(** * Retrieval, knowledge-graph and scoring core of the compliance assistant

    A shallow embedding of the Python modules [compliance_analyzer.py],
    [rag_service.py], [vector_service.py] and [knowledge_graph.py], with the
    properties stated about them.

    Conventions of the embedding.
    - A Python [str] is a [string] (ASCII text); [len], slicing [s[:n]] and
      [lower()] are the functions of section "Python primitives".
    - A Python [float] that the code computes with ([risk_score]) is a
      primitive binary64 [float]: multiplication and comparison are the
      IEEE-754 operations CPython uses.  Similarity scores, which the code only
      compares, sorts and filters, are rationals [Q]: every finite binary64
      value is a rational and the order is the same.
    - A [dict] whose iteration order matters is an association list; a lookup
      table is a [gmap]; a [set] is a [gset].
    - External collaborators (the text-generation and embedding client, the
      regular-expression engine, the JSON store, [uuid.uuid4]) are Section
      variables. *)

From Stdlib Require Import ZArith QArith Floats Uint63 Ascii String Sorted Lia.
From Stdlib Require Qpower Lqa.
From stdpp Require Import gmap strings list pretty.

#[local] Set Warnings "-inexact-float".

(** ** Python primitives *)

Module Py.

(** [s[:n]] for [0 <= n]. *)
Definition slice_to (n : nat) (s : string) : string := String.substring 0 n s.

(** [sep.join(parts)]. *)
Fixpoint join (sep : string) (parts : list string) : string :=
  match parts with
  | [] => ""
  | [p] => p
  | p :: rest => p +:+ sep +:+ join sep rest
  end.

(** [c.lower()] on one ASCII character. *)
Definition lower_ascii (c : ascii) : ascii :=
  let n := nat_of_ascii c in
  if (65 <=? n)%nat && (n <=? 90)%nat then ascii_of_nat (n + 32) else c.

(** [s.lower()]. *)
Fixpoint lower (s : string) : string :=
  match s with
  | EmptyString => EmptyString
  | String c s' => String (lower_ascii c) (lower s')
  end.

(** [s.startswith(p)]. *)
Fixpoint startswith (p s : string) : bool :=
  match p, s with
  | EmptyString, _ => true
  | String a p', String b s' => if decide (a = b) then startswith p' s' else false
  | String _ _, EmptyString => false
  end.

(** [p in s] for strings: [p] occurs in [s] at some offset. *)
Fixpoint contains (p s : string) : bool :=
  startswith p s ||
  match s with
  | EmptyString => false
  | String _ s' => contains p s'
  end.

(** [max(a, b)] and [min(a, b)] of two floats, as the builtins compute them:
    the first argument is kept unless the second compares strictly beyond
    it (so a NaN first argument is returned unchanged). *)
Definition max (a b : float) : float := if PrimFloat.ltb a b then b else a.
Definition min (a b : float) : float := if PrimFloat.ltb b a then b else a.

(** Nearest integer to [m * 2^e] ([m], [e] integers), ties to even. *)
Definition round_half_even (m e : Z) : Z :=
  if (0 <=? e)%Z then (m * 2 ^ e)%Z
  else
    let d := (2 ^ (- e))%Z in
    let q := (m / d)%Z in
    let r := (m mod d)%Z in
    match (2 * r ?= d)%Z with
    | Lt => q
    | Gt => (q + 1)%Z
    | Eq => if Z.even q then q else (q + 1)%Z
    end.

(** [round(x, 2)] on a float: CPython rounds the exact binary value of [x]
    to two decimals, ties to even, and returns the double nearest to that
    decimal, which is the correctly rounded quotient [n / 100.0].  NaN,
    infinities and zeros are returned as they are.  The conversion of [n]
    is exact for [|x| < 2^46]; the scorer applies it to clamped values. *)
Definition round2 (x : float) : float :=
  match Prim2SF x with
  | S754_finite s m e =>
      let n := round_half_even (Z.pos m * 100) e in
      let r := (PrimFloat.of_uint63 (Uint63.of_Z n) / 100)%float in
      if s then (- r)%float else r
  | _ => x
  end.

(** The rational number a float is: [m * 2^e] with its sign for a finite
    value, nothing for an infinity or a NaN. *)
Definition exact (x : float) : option Q :=
  match Prim2SF x with
  | S754_zero _ => Some 0%Q
  | S754_finite s m e =>
      let v := (inject_Z (Z.pos m) * 2 ^ e)%Q in
      Some (if s then (- v)%Q else v)
  | _ => None
  end.

End Py.

(** ** compliance_analyzer.py: the risk score *)

Module Scorer.

(** The judgment parsed from the generation client's answer: a JSON object
    in which any key may be missing. *)
Record AnalysisResult := {
  ar_compliance_status : option string;
  ar_risk_level : option string;
  ar_confidence : option float
}.

(** A retrieved regulation segment, as the scorer reads it. *)
Record Regulation := {
  reg_content : string;
  reg_similarity_score : Q
}.

(** The dictionary [_assess_compliance_risk] returns; [reason] is set on the
    degraded path only, [confidence] and [analysis_result] on the other. *)
Record RiskAssessment := {
  compliance_status : string;
  risk_level : string;
  risk_score : float;
  reason : option string;
  confidence : option float;
  analysis_result : option AnalysisResult
}.

Definition base_scores : gmap string float :=
  list_to_map [("Compliant", 0.1%float); ("Violation", 0.9%float);
               ("Risk", 0.6%float); ("Unknown", 0.5%float)].

Definition risk_multipliers : gmap string float :=
  list_to_map [("Low", 0.3%float); ("Medium", 0.6%float); ("High", 1.0%float)].

(** [d.get(k, dflt)]. *)
Definition dict_get {V} (d : gmap string V) (k : string) (dflt : V) : V :=
  default dflt (d !! k).

Definition _calculate_risk_score
    (compliance_status risk_level : string) (confidence : float) : float :=
  let base_score := dict_get base_scores compliance_status 0.5%float in
  let risk_multiplier := dict_get risk_multipliers risk_level 0.6%float in
  let risk_score := (base_score * risk_multiplier * confidence)%float in
  Py.round2 (Py.min (Py.max risk_score 0.0%float) 1.0%float).

Section Assess.

(** [ai_client.analyze_compliance(business_data, regulations)]. *)
Variable analyze_compliance : string -> string -> AnalysisResult.

Definition _assess_compliance_risk
    (business_description : string) (regulations : list Regulation)
    : RiskAssessment :=
  match regulations with
  | [] =>
      {| compliance_status := "Unable to Determine";
         risk_level := "Medium";
         risk_score := 0.5%float;
         reason := Some "No relevant regulations found";
         confidence := None;
         analysis_result := None |}
  | _ =>
      let relevant_reg_text :=
        Py.join (String "010" (String "010" "")) (map reg_content (take 5 regulations)) in
      let analysis_result := analyze_compliance business_description relevant_reg_text in
      let compliance_status := default "Unknown" (ar_compliance_status analysis_result) in
      let risk_level := default "Medium" (ar_risk_level analysis_result) in
      let confidence := default 0.5%float (ar_confidence analysis_result) in
      let risk_score := _calculate_risk_score compliance_status risk_level confidence in
      {| compliance_status := compliance_status;
         risk_level := risk_level;
         risk_score := risk_score;
         reason := None;
         confidence := Some confidence;
         analysis_result := Some analysis_result |}
  end.

End Assess.

(** *** The scoring formula as the specification words it *)

Inductive ComplianceStatus := Compliant | Violation | Risk | Unknown.
Inductive RiskLevel := Low | Medium | High.

Definition status_name (s : ComplianceStatus) : string :=
  match s with
  | Compliant => "Compliant" | Violation => "Violation"
  | Risk => "Risk" | Unknown => "Unknown"
  end.

Definition level_name (l : RiskLevel) : string :=
  match l with Low => "Low" | Medium => "Medium" | High => "High" end.

Definition parse_level (s : string) : option RiskLevel :=
  if decide (s = "Low") then Some Low
  else if decide (s = "Medium") then Some Medium
  else if decide (s = "High") then Some High
  else None.

Definition spec_base (s : ComplianceStatus) : float :=
  match s with
  | Compliant => 0.1 | Violation => 0.9 | Risk => 0.6 | Unknown => 0.5
  end%float.

Definition spec_multiplier (l : option RiskLevel) : float :=
  match l with
  | Some Low => 0.3 | Some Medium => 0.6 | Some High => 1.0
  | None => 0.6
  end%float.

(** Clamping to [[0,1]]: below 0 gives 0, above 1 gives 1. *)
Definition spec_clamp01 (x : float) : float :=
  if PrimFloat.ltb x 0 then 0%float
  else if PrimFloat.ltb 1 x then 1%float
  else x.

Definition spec_risk_score (s : ComplianceStatus) (l : option RiskLevel) (c : float) : float :=
  Py.round2 (spec_clamp01 (spec_base s * spec_multiplier l * c)%float).

(** *** Properties of the risk score *)

Lemma clamp_as_min_max (x : float) :
  Py.min (Py.max x 0.0%float) 1.0%float = spec_clamp01 x.
Proof.
  unfold Py.min, Py.max, spec_clamp01.
  destruct (PrimFloat.ltb x 0) eqn:Hneg; [reflexivity|].
  reflexivity.
Qed.

Lemma multiplier_lookup (level : string) :
  dict_get risk_multipliers level 0.6%float = spec_multiplier (parse_level level).
Proof.
  unfold parse_level, dict_get, risk_multipliers.
  repeat case_decide; subst; try reflexivity.
  cbn [list_to_map foldr fst snd uncurry].
  rewrite !lookup_insert_ne by congruence.
  rewrite lookup_empty. reflexivity.
Qed.

Lemma base_lookup (s : ComplianceStatus) :
  dict_get base_scores (status_name s) 0.5%float = spec_base s.
Proof. destruct s; vm_compute; reflexivity. Qed.

(** The dictionary lookups and the [min]/[max] clamp of
    [_calculate_risk_score] are the tables and the clamp of the
    specification, for every status, risk-level string and confidence; what
    [round(x, 2)] returns is stated in module [ScoreRounding]. *)
Lemma calculate_risk_score_formula :
  (forall (s : ComplianceStatus) (level : string) (c : float),
      _calculate_risk_score (status_name s) level c
      = spec_risk_score s (parse_level level) c)
  /\ (forall l : RiskLevel, parse_level (level_name l) = Some l)
  /\ (forall level : string,
        (exists l, level = level_name l /\ parse_level level = Some l)
        \/ parse_level level = None)
  /\ _calculate_risk_score "Violation" "High" 0.9%float = 0.81%float.
Proof.
  split; [|split; [|split]].
  - intros s level c. unfold _calculate_risk_score, spec_risk_score.
    rewrite base_lookup, multiplier_lookup, clamp_as_min_max. reflexivity.
  - intros []; reflexivity.
  - intros level. unfold parse_level.
    repeat case_decide; subst;
      [left; exists Low|left; exists Medium|left; exists High|right]; auto.
  - vm_compute. reflexivity.
Qed.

━━━━

* **Task prompt**
Return the material exactly as it stands above, but only from its first line to the line containing "primitive binary64 [float]: multiplication", both ends included.

* **Task result**
(** * Retrieval, knowledge-graph and scoring core of the compliance assistant

    A shallow embedding of the Python modules [compliance_analyzer.py],
    [rag_service.py], [vector_service.py] and [knowledge_graph.py], with the
    properties stated about them.

    Conventions of the embedding.
    - A Python [str] is a [string] (ASCII text); [len], slicing [s[:n]] and
      [lower()] are the functions of section "Python primitives".
    - A Python [float] that the code computes with ([risk_score]) is a
      primitive binary64 [float]: multiplication and comparison are the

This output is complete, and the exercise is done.